◆ Problem description: From the records below, output exactly the lines running from the line containing "(** * Script" through the line containing "(** ** JavaScript values *)", and no others.

#####

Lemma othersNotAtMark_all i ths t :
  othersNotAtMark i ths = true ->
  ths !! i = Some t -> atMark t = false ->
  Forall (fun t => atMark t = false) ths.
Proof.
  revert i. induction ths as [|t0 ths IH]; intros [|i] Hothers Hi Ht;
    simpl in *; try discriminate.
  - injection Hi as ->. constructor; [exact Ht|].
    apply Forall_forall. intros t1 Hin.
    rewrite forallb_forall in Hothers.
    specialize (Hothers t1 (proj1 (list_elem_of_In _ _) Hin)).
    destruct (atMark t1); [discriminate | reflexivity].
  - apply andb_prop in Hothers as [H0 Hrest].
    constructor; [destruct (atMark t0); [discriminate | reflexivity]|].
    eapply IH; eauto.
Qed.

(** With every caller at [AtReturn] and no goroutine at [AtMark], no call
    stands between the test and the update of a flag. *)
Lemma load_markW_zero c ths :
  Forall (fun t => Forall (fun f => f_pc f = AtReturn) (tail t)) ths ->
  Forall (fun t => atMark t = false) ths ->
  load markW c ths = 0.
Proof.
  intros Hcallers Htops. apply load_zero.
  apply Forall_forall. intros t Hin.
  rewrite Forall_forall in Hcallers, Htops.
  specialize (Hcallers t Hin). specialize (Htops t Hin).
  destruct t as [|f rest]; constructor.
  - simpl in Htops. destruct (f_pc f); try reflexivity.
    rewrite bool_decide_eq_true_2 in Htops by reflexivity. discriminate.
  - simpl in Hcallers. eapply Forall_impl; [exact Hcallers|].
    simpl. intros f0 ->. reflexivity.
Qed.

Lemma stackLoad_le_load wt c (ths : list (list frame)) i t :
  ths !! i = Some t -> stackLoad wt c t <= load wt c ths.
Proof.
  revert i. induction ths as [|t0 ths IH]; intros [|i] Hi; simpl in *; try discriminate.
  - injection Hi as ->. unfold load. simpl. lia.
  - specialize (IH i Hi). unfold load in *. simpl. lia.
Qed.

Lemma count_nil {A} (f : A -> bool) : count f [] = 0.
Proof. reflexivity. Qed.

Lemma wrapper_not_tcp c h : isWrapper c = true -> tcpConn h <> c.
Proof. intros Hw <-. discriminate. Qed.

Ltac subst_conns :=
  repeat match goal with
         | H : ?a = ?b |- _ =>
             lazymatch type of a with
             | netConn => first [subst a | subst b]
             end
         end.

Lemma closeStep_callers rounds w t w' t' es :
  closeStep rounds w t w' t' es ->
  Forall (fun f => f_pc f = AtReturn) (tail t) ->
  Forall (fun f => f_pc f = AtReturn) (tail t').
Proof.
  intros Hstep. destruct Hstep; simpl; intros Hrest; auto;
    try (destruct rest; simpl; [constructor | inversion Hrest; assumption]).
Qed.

#####

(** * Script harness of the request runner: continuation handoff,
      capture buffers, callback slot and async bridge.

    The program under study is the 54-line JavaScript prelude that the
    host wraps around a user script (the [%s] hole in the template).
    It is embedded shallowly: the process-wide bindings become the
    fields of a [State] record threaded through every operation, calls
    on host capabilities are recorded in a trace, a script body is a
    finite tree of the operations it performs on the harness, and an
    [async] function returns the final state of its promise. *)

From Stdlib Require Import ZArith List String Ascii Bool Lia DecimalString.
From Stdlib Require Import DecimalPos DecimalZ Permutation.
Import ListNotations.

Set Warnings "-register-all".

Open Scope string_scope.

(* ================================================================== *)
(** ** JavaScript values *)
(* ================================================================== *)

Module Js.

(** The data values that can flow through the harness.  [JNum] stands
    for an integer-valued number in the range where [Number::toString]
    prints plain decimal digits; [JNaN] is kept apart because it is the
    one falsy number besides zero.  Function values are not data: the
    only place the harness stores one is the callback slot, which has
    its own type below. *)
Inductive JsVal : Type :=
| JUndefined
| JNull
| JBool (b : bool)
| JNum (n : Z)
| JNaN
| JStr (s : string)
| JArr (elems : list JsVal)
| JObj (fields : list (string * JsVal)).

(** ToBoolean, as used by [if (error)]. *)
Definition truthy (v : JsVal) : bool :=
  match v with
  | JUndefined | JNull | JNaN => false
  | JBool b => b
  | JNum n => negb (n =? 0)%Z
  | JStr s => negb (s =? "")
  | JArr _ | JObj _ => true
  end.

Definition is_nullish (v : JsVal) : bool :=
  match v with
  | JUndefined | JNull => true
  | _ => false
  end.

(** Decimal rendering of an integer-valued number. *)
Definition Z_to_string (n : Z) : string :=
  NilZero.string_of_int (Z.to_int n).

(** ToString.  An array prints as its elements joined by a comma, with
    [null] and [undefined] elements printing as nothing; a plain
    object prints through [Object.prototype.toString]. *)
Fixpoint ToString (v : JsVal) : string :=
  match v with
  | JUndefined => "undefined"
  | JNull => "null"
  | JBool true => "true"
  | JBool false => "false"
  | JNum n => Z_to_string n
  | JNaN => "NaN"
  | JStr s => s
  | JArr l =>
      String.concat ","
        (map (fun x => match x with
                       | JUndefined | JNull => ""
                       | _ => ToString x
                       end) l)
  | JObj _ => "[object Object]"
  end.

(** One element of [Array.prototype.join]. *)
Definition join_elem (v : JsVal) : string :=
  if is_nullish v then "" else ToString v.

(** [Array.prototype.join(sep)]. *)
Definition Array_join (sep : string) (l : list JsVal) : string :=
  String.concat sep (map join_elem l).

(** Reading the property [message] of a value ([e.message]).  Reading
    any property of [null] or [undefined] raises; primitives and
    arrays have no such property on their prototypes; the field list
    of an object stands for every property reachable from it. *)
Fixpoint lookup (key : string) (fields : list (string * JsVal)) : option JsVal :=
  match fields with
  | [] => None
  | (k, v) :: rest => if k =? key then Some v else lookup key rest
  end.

#####

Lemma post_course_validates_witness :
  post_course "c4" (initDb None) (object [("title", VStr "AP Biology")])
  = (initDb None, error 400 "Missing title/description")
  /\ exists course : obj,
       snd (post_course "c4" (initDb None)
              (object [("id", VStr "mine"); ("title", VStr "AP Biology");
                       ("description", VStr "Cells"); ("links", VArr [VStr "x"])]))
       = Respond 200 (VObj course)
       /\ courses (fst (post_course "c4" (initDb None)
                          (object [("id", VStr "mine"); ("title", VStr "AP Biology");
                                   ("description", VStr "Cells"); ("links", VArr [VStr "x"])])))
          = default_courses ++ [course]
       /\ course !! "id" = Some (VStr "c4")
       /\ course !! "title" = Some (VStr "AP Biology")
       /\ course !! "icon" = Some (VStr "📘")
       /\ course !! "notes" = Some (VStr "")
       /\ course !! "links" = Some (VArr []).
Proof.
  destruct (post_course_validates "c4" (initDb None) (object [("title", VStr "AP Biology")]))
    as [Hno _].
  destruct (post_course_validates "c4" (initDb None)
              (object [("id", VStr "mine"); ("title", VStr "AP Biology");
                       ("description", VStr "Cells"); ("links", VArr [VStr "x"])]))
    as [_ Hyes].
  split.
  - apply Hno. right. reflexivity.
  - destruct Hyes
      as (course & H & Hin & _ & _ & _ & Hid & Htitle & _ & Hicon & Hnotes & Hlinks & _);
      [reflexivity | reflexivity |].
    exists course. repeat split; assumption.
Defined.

#####

◆ Your response:
(** * Script harness of the request runner: continuation handoff,
      capture buffers, callback slot and async bridge.

    The program under study is the 54-line JavaScript prelude that the
    host wraps around a user script (the [%s] hole in the template).
    It is embedded shallowly: the process-wide bindings become the
    fields of a [State] record threaded through every operation, calls
    on host capabilities are recorded in a trace, a script body is a
    finite tree of the operations it performs on the harness, and an
    [async] function returns the final state of its promise. *)

From Stdlib Require Import ZArith List String Ascii Bool Lia DecimalString.
From Stdlib Require Import DecimalPos DecimalZ Permutation.
Import ListNotations.

Set Warnings "-register-all".

Open Scope string_scope.

(* ================================================================== *)
(** ** JavaScript values *)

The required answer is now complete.